**** Exercise input ****

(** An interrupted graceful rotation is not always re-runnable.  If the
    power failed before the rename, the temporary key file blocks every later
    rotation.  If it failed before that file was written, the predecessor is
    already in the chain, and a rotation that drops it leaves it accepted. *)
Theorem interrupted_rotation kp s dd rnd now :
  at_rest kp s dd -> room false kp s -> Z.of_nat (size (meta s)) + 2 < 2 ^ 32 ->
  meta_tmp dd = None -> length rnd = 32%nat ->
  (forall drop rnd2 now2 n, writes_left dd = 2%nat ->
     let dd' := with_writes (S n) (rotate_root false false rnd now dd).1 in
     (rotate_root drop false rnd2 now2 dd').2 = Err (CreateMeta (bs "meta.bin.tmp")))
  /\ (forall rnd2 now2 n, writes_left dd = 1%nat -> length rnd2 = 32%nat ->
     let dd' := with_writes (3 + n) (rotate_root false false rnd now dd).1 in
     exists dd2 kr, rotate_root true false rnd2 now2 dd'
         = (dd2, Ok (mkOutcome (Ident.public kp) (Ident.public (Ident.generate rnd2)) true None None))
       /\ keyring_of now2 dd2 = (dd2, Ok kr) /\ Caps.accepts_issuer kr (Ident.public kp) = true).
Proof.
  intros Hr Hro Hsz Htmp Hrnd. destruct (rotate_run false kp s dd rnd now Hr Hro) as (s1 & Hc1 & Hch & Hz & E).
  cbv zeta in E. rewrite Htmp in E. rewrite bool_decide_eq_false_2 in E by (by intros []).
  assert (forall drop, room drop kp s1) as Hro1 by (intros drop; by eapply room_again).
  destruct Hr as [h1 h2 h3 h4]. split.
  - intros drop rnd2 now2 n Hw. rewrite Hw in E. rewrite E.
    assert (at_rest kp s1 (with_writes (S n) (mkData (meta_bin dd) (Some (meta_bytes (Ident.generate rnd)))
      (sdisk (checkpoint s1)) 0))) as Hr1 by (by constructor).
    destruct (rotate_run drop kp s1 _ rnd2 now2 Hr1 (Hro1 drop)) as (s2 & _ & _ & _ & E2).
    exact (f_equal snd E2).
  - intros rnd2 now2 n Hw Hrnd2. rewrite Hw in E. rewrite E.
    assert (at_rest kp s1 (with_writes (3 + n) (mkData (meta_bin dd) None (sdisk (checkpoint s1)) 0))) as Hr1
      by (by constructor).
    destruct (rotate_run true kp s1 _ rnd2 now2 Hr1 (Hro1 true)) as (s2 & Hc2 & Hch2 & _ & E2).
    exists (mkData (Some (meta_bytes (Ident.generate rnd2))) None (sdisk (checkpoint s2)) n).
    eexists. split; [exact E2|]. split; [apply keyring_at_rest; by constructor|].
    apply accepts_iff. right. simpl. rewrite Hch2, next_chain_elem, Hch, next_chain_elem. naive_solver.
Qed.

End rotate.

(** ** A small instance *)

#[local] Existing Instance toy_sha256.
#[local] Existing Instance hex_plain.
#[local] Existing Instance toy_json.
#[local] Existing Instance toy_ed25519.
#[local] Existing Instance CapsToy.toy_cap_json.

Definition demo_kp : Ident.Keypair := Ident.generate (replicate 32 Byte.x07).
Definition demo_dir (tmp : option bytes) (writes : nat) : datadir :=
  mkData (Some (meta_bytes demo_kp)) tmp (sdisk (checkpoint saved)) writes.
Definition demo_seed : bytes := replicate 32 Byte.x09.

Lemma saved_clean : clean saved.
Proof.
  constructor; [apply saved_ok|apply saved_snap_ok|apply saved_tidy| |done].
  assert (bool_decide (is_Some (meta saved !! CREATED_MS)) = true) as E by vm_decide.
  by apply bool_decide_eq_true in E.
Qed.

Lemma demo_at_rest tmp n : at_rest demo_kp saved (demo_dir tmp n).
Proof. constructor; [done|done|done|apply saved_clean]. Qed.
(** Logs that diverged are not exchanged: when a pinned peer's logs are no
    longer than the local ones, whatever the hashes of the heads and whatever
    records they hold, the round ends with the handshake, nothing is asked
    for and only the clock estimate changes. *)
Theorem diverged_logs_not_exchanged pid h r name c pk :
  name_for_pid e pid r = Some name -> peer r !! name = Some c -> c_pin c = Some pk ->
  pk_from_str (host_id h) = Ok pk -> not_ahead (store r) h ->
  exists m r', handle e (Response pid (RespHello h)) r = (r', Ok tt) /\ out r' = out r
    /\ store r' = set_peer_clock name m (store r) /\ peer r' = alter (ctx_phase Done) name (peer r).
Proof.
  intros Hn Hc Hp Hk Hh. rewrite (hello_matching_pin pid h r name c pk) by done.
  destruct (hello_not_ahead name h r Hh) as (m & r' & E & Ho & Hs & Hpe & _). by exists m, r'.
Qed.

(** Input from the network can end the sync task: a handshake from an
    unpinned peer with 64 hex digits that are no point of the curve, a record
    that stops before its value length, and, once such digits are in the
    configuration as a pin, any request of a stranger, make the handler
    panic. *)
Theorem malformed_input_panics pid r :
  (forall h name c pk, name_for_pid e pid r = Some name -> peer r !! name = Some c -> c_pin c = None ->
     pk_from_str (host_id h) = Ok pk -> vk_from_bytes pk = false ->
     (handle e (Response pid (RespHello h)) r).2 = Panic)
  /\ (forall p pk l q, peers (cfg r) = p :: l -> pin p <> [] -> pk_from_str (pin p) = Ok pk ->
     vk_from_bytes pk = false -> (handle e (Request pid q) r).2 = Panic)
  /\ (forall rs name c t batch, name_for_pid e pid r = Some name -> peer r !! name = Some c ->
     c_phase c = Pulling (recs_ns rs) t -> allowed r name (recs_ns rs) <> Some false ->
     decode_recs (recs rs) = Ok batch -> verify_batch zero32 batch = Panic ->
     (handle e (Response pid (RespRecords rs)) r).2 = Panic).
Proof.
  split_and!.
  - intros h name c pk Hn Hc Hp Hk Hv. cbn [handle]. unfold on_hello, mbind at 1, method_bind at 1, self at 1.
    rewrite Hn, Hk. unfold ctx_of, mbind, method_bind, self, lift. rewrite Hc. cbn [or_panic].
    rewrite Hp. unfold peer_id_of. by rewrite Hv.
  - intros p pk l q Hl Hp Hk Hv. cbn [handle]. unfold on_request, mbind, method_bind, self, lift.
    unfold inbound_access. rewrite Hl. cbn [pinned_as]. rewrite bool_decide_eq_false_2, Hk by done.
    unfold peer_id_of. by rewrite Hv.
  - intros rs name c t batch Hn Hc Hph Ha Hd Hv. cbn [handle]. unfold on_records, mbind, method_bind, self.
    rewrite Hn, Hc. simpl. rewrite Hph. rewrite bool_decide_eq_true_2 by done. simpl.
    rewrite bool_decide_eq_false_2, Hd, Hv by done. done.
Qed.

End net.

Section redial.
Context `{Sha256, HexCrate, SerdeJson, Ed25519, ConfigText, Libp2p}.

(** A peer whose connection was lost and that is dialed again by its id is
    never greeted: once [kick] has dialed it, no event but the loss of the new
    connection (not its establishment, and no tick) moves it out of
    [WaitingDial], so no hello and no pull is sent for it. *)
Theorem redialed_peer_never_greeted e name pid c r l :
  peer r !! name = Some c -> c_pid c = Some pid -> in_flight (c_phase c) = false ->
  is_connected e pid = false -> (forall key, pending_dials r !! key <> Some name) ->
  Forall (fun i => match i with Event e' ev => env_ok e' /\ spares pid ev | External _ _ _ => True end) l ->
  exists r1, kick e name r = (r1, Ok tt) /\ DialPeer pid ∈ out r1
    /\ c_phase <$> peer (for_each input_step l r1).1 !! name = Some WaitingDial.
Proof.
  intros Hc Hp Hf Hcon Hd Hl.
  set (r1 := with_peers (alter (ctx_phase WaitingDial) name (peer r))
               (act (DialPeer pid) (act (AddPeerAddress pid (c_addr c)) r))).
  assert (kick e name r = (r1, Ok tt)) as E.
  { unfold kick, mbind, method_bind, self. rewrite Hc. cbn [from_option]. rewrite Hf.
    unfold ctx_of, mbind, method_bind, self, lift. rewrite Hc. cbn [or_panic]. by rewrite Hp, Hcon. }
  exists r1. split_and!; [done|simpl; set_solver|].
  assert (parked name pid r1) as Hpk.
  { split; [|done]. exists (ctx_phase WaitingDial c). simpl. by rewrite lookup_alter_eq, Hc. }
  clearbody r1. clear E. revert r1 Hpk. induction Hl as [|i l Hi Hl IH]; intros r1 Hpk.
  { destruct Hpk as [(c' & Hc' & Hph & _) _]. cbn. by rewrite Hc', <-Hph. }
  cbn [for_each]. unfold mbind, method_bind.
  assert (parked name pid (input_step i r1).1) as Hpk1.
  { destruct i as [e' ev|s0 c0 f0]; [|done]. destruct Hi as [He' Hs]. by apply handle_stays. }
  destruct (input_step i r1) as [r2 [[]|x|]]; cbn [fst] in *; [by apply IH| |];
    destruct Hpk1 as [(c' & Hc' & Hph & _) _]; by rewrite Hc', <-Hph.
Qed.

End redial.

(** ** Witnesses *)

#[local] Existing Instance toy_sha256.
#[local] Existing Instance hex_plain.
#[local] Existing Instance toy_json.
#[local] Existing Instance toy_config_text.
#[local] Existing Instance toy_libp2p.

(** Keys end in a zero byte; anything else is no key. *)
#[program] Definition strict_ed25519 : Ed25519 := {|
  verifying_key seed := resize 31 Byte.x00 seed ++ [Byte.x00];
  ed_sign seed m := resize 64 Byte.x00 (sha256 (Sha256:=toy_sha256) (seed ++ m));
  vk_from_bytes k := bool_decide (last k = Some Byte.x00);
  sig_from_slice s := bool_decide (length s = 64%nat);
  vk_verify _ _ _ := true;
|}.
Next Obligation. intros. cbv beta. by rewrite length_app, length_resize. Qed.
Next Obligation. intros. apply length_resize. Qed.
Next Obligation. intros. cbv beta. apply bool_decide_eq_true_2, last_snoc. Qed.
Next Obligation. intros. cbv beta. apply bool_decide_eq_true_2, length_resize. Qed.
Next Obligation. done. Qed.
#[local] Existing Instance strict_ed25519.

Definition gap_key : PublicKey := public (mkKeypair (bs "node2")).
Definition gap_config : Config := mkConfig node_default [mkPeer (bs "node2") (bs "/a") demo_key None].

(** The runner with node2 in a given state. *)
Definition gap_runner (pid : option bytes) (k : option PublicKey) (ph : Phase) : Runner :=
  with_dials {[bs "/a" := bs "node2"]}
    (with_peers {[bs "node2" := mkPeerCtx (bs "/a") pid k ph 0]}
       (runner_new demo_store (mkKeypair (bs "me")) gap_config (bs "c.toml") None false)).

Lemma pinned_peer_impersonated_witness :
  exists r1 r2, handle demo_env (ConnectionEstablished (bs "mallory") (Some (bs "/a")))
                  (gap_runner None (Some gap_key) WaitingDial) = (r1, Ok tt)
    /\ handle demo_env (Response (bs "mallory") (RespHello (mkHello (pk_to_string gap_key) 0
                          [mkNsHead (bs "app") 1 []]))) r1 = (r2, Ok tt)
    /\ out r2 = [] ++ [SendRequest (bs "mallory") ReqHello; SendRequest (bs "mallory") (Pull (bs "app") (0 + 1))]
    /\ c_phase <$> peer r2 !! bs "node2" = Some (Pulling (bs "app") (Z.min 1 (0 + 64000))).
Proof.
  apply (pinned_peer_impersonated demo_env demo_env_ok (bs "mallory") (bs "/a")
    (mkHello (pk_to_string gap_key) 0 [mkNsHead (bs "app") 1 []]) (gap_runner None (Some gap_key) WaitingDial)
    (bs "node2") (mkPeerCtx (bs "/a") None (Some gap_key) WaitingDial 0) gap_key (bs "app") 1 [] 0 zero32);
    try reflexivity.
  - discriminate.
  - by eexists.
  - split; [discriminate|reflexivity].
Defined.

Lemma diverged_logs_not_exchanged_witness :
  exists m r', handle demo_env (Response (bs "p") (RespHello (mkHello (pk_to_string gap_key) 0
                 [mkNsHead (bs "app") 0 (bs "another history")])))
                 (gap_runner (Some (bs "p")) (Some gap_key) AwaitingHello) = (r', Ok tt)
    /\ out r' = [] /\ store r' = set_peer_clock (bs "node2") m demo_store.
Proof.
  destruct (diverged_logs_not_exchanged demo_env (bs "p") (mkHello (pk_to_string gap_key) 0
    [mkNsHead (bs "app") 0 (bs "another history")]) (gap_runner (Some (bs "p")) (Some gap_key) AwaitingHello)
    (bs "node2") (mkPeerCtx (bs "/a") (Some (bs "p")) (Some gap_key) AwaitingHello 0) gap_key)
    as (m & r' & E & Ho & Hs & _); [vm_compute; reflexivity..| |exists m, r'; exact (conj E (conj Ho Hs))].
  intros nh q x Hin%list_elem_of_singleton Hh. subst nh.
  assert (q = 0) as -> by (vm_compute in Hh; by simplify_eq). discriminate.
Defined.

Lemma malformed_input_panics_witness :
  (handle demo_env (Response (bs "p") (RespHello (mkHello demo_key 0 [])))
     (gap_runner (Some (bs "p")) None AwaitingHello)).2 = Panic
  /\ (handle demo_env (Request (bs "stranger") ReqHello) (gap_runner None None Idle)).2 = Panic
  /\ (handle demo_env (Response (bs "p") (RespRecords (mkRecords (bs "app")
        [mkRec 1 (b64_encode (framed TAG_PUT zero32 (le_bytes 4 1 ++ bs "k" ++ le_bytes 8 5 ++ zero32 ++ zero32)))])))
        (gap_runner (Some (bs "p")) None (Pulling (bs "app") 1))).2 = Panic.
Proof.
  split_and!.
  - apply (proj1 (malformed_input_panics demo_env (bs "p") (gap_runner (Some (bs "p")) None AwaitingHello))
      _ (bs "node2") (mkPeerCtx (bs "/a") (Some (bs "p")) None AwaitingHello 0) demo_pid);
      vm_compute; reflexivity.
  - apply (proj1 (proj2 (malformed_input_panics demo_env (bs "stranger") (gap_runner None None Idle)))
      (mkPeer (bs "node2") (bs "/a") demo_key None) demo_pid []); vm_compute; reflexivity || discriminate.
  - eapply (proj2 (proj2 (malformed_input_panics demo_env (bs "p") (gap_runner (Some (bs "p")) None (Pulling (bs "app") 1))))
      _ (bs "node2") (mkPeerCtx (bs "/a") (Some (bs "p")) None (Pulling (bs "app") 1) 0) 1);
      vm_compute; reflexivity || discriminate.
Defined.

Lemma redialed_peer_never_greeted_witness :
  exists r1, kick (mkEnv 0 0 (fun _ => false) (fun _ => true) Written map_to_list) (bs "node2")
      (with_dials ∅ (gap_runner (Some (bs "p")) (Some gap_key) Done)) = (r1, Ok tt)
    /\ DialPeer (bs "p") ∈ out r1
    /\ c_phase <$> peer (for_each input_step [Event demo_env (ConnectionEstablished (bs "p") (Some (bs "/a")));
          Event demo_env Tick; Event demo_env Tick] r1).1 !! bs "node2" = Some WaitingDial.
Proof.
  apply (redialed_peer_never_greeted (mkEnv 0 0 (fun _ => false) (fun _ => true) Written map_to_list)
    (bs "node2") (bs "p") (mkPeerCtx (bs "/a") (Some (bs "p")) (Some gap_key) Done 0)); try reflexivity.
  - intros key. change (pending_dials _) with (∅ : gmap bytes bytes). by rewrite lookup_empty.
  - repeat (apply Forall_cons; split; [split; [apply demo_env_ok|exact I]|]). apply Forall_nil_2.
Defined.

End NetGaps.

****

**What you have to do**
Give back exactly the lines above, from the line containing "(sdisk (checkpoint s1)) 0))) as Hr1 by" through the line containing "- intros rnd2", with both end lines and nothing more.

**Written solution**
      (sdisk (checkpoint s1)) 0))) as Hr1 by (by constructor).
    destruct (rotate_run drop kp s1 _ rnd2 now2 Hr1 (Hro1 drop)) as (s2 & _ & _ & _ & E2).
    exact (f_equal snd E2).
  - intros rnd2 now2 n Hw Hrnd2. rewrite Hw in E. rewrite E.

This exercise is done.